Kamis, 04 Desember 2014

Revolusi Mental dan Jiwa Menjadi Generasi Anti-Korupsi


Negara Indonesia merupakan salah satu negara yang memiliki tingkat kasus korupsi tertinggi di dunia. Berbicara tentang korupsi tentunya tidak lagi menjadi hal yang tabu bagi masyarakat di Indonesia. Hal ini tentu dapat dilihat dari berbagai macam kasus korupsi yang menjerat para ‘pelayan’ rakyat mulai dari tingkat atas hingga tingkat bawah. Jenis anggaran atau uang negara yang dengan sengaja dimasukkan ke dalam saku ‘tikus berdasi’ pun bermacam-macam. Mulai dari dana bank, dana pembangunan gedung, bahkan dana sosial, kesehatan dan pendidikan pun masih saja disalahgunakan oleh tangan-tangan jahil. Entah apa yang ada dipikiran para koruptor ketika dengan sadarnya mereka tega memakan sesuatu yang bukan menjadi haknya.

Dimanakah harga diri kita sebagai bangsa yang beradab? Bangsa yang berpedoman pada nilai-nilai Pancasila?
Nilai-nilai Pancasila semakin hari nampaknya semakin pudar di dalam kehidupan dan kepribadian bangsa. Hal ini tentunya menjadi suatu masalah yang sangat serius. Sebab maraknya kasus korupsi menunjukkan rendahnya karakter bangsa kita. Untuk itu, perlu adanya banyak perbaikan dalam berbagai aspek di dalam kehidupan masyarakat Indonesia. Adapun perbaikan yang bisa dijadikan sebagai alternatif revolusi mental dan jiwa Anti-Korupsi ialah melalui :

Penghabituasian Nilai-nilai Anti-Korupsi Bidang Pendidikan


9 Nilai Anti-Korupsi
Dunia pendidikan merupakan sebuah langkah dalam membangun kemajuan bangsa untuk kehidupan yang akan datang.
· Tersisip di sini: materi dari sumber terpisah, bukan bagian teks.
Definition __do_brk (addr : Z) : op (vm H) Z :=
  fun s =>
    let newbrk := if addr <? brk_min (current s) then brk_min (current s)
                  else if brk_max (current s) <? addr then brk_max (current s) else addr in
    (let% _ := (fun s =>
       Ok (tt, if brk (current s) =? 0
               then set_current (set_brk (ROUNDUP (brk_min (current s)) RISCV_PGSIZE) (current s)) s
               else s)) in
     let newbrk_page := ROUNDUP newbrk RISCV_PGSIZE in
     let% _ := (fun s =>
       let b := brk (current s) in
       if newbrk_page <? b then __do_munmap newbrk_page (b - newbrk_page) s
       else if b <? newbrk_page then
         (let% r := __do_mmap b (newbrk_page - b) (-1) (MAP_FIXED .| MAP_PRIVATE .| MAP_ANONYMOUS)
                      None 0 in
          kassert (r =? b)) s
       else Ok (tt, s)) in
     let% _ := (fun s => Ok (tt, set_current (set_brk newbrk_page (current s)) s)) in
     give newbrk) s.

Definition do_brk (addr : Z) : op (vm H) Z :=
  let% _ := spinlock_lock in
  let% addr := __do_brk addr in
  let% _ := spinlock_unlock in
  give addr.

Definition do_mremap (addr old_size new_size flags : Z) : op (vm H) Z := give (u64 (- ENOSYS)).

(** The loop body of [do_mprotect]: the error that ends the loop, or nothing. *)
Definition mprotect_page (prot a : Z) : op (vm H) (option Z) :=
  let% pte := on_area (__walk a) in
  let% e := read_pte pte in
  if (pte =? 0) || (e =? 0) then give (Some (- ENOMEM))
  else if negb (nz (e .& PTE_V)) then
    let% i := vmr_at e in
    let% v := get_vmr i in
    if nz ((v_prot v .^ prot) .& .~ (v_prot v)) then give (Some (- EACCES))
    else
      let% _ := put_vmr i (Vmr (v_addr v) (v_length v) (v_file v) (v_offset v) (v_refcnt v) prot) in
      give None
  else if negb (nz (e .& PTE_U)) || (nz (prot .& PROT_READ) && negb (nz (e .& PTE_R)))
          || (nz (prot .& PROT_WRITE) && negb (nz (e .& PTE_W)))
          || (nz (prot .& PROT_EXEC) && negb (nz (e .& PTE_X)))
  then give (Some (- EACCES))
  else
    let% _ := write_pte pte (pte_create (pte_ppn e) (prot_to_type prot 1)) in
    give None.

Fixpoint mprotect_loop (fuel : nat) (a last prot : Z) : op (vm H) Z :=
  match fuel with
  | O => fun _ => Hang
  | S fuel =>
      if a <? last then
        let% r := mprotect_page prot a in
        match r with
        | Some res => give (u64 res)
        | None => mprotect_loop fuel (u64 (a + RISCV_PGSIZE)) last prot
        end
      else give 0
  end.

Definition do_mprotect (addr length prot : Z) : op (vm H) Z :=
  if nz (addr .& (RISCV_PGSIZE - 1)) then give (u64 (- EINVAL))
  else
    let% _ := spinlock_lock in
    let% res := mprotect_loop (page_fuel length) addr (u64 (addr + length)) prot in
    let% _ := spinlock_unlock in
    give res.

(** [for (i = 0; i < n; i++, a += RISCV_PGSIZE)]. *)
Fixpoint map_kernel_loop (n : nat) (a offset prot : Z) : op (vm H) unit :=
  match n with
  | O => give tt
  | S n =>
      let% pte := on_area (__walk_create a) in
      let% _ := kassert (nz pte) in
      let% _ := write_pte pte (pte_create (u64 (a + offset) .>> RISCV_PGSHIFT)
                                 (prot_to_type prot 0)) in
      map_kernel_loop n (u64 (a + RISCV_PGSIZE)) offset prot
  end.

Definition __map_kernel_range (vaddr paddr len prot : Z) : op (vm H) unit :=
  map_kernel_loop (Z.to_nat (ROUNDUP len RISCV_PGSIZE / RISCV_PGSIZE)) vaddr (u64 (paddr - vaddr))
    prot.

(** ** Start-up *)

(** Memory when the proxy kernel starts; [_end] is the end of its image. *)
Definition reset (demand : bool) (k : pk H) : vm H :=
  Vm (Pages (fun _ => 0) 0 0 0 0) 0 [] false 0 demand (ElfInfo 0 0 0 0 0) (fun _ => 0) k.

Definition pk_vm_init (mem_size _end : Z) : op (vm H) Z :=
  let mem_size := Z.min mem_size (1 .<< 31) in
  let mem_pages := mem_size .>> RISCV_PGSHIFT in
  let free_pages := Z.max 8 (mem_pages .>> (RISCV_PGLEVEL_BITS - 1)) in
  let first_free_page := ROUNDUP _end RISCV_PGSIZE in
  let first_free_paddr := u64 (first_free_page + free_pages * RISCV_PGSIZE) in
  let% _ := (fun s => Ok (tt,
    Vm (Pages (word (area s)) (root_page_table (area s)) first_free_page (next_free_page (area s))
          free_pages)
      (vmrs s) (vmr s) (vm_lock s) first_free_paddr (demand_paging s) (current s) (umem s)
      (kern s))) in
  let% root := on_area __page_alloc in
  let% _ := (fun s => Ok (tt, set_area (Pages (word (area s)) root (PageTable.first_free_page (area s))
    (next_free_page (area s)) (PageTable.free_pages (area s))) s)) in
  let% _ := __map_kernel_range DRAM_BASE DRAM_BASE (u64 (first_free_paddr - DRAM_BASE))
              (PROT_READ .| PROT_WRITE .| PROT_EXEC) in
  let max := Z.min DRAM_BASE (u64 (mem_size - (first_free_paddr - DRAM_BASE))) in
  let% _ := (fun s => Ok (tt, set_current
    (ElfInfo (brk_min (current s)) (brk (current s)) max max (stack_top (current s))) s)) in
  let stack_size := Z.min (mem_pages .>> 5) 2048 * RISCV_PGSIZE in
  let% stack_bottom := __do_mmap (u64 (max - stack_size)) stack_size
    (PROT_READ .| PROT_WRITE .| PROT_EXEC) (MAP_PRIVATE .| MAP_ANONYMOUS .| MAP_FIXED) None 0 in
  let% _ := kassert (negb (stack_bottom =? u64 (-1))) in
  let% _ := (fun s => Ok (tt, set_current
    (ElfInfo (brk_min (current s)) (brk (current s)) (brk_max (current s)) (mmap_max (current s))
       (u64 (stack_bottom + stack_size))) s)) in
  let% page := on_area __page_alloc in
  give (u64 (page + RISCV_PGSIZE)).
(* ===== verification/MmapInv.v ===== *)
(** * The invariant of virtual memory

    Every entry of the page tables is 0, refers to a region, or is valid; a valid entry of the
    user's part maps a page to the frame reserved for it, so that no entry gives the program
    memory of the kernel.  The reference count of a region is the number of the entries that
    refer to it, and a file is kept open for the regions that map it.  The operations of
    [Mmap.v] are specified by weakest preconditions. *)

From S2P Require Import Prelude File PageTable Mmap.
From stdpp Require Import base list list_numbers.
From Stdlib Require Import ZArith Lia.
#[local] Open Scope Z_scope.
#[local] Open Scope c_scope.
#[local] Open Scope bool_scope.
#[local] Abbreviation plus := File.plus.

(** ** Weakest preconditions *)

(** [c] returns in a state that satisfies [Q]; it may fail an assertion if [P] holds, and it
    does not hang. *)
Definition wp {S A : Type} (P : Prop) (c : op S A) (Q : A -> S -> Prop) (s : S) : Prop :=
  match c s with Ok (a, s') => Q a s' | Panic => P | Hang => False end.

Lemma wp_seq {S A B} P (c : op S A) (k : A -> op S B) Q s :
  wp P c (fun a s' => wp P (k a) Q s') s -> wp P (seq_op c k) Q s.
Proof. unfold wp, seq_op; destruct (c s) as [[a s']| |]; auto. Qed.

Lemma wp_seq_inv {S A B} P (c : op S A) (k : A -> op S B) Q s :
  wp P (seq_op c k) Q s -> wp P c (fun a s' => wp P (k a) Q s') s.
Proof. unfold wp, seq_op; destruct (c s) as [[a s']| |]; auto. Qed.

Lemma wp_give {S A} P (a : A) Q (s : S) : Q a s -> wp P (give a) Q s.
Proof. auto. Qed.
Banyak pendapat yang mengungkapkan bahwa “keberhasilan suatu negara dapat dilihat dari perkembangan pendidikannya”. Pendidikan hendaknya bukan hanya bertumpu dalam pengembangan dan pemajuan kemampuan akademis saja, pembentukan nilai-nilai karakter (khususnya 9 nilai Anti-Korupsi) juga harus menjadi tumpuan utama guna menghasilkan output generasi bangsa yang beradab.
Selama ini banyak persepsi masyarakat yang menyebutkan bahwa kemampuan akademis adalah faktor utama keberhasilan seseorang, dan pada orang-orang jenius inilah yang akan memajukan sebuah Negara. Namun realitanya berkata lain, banyak orang yang mempunyai tingkat kecerdasan tinggi malah ingin mencari keuntungan pribadi. Sebut saja gayus Tambunan, yang notabene alumnus dari salah satu perguruan tinggi  terbaik di negeri ini, dengan intelektualitasnya dia menyalahgunakan kekuasaan untuk kepentingannya pribadi. Merekalah yang merugikan Negara dan masyarakat, dan mereka pula yang  justru akan membawa Negara pada kehancuran.
Untuk itu, dalam dunia pendidikan, pemerintah dapat bekerja sama menggandeng lembaga-lembaga Anti-Korupsi dan juga sekolah (khususnya guru) dalam upaya menghabituasikan nilai-nilai Anti-Korupsi pada diri peserta didik. Guru dapat lebih kreatif dalam menciptakan iklim pembelajaran yang dibalut dengan model pembelajaran penanaman jiwa-jiwa Anti-Korupsi di dalam diri peserta didik. Misalnya ialah adanya kotak tak bertuan di setiap penjuru sekolah yang berfungsi untuk meletakkan barang-barang yang ditemukan oleh siswa sehingga yang merasa kehilangan bisa langsung menuju kotak tak bertuan tersebut. Selain itu juga dengan mengajak siswa menyusun poster-poster yang berisi kata-kata untuk menanamkan jiwa Anti-Korupsi ataupun ajakan untuk menjauhkan diri dari sifat-sifat yang akan mendorong seseorang untuk melakukan tindakan korupsi nantinya. Tentunya melaui pembiasaan dalam iklim pendidikan, akan bisa menjadikan siswa terbiasa menanamkan mental dan jiwa Anti-Korupsi di dalam dirinya.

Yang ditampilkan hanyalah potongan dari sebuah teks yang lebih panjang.